Exercise description: Check each line of the records for "stop"; collect those that have it.

Exercise material:
(* ===== verification/Jobs.v ===== *)
(** * Jobs: the background executor, the scheduler and the domain event bus

    Models src/jobs/background_executor.cpp, src/jobs/periodic_scheduler.cpp,
    src/events/event_dispatcher.cpp, src/events/in_process_event_bus.cpp and
    src/logging/log_context.cpp.

    The executor is a transition system whose steps are the points at which
    threads can interleave: a worker locks the mutex, evaluates the predicate
    of its wait, starts to block, is woken, takes a task, finishes it; [stop]
    clears the flag, notifies, joins.  [step] is executable and partial: an
    action that cannot happen in a state has no result.  [start] and [stop]
    are called from one thread, as the application does, so [start] is not
    possible while [stop] runs. *)

From S2P Require Import Prelude Text Json Errors TimeUtil Events Tracing.
Open Scope string_scope.
Open Scope Z_scope.

(** ** Correlation: what a thread carries *)

(** The thread-local span context and request id. *)
Record ThreadCtx := mkCtx { ctx_span : option SpanContext.t; request_id_slot : string }.

Definition no_ctx : ThreadCtx := mkCtx None "".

Solution for this task:
    of its wait, starts to block, is woken, takes a task, finishes it; [stop]
    action that cannot happen in a state has no result.  [start] and [stop]
    possible while [stop] runs. *)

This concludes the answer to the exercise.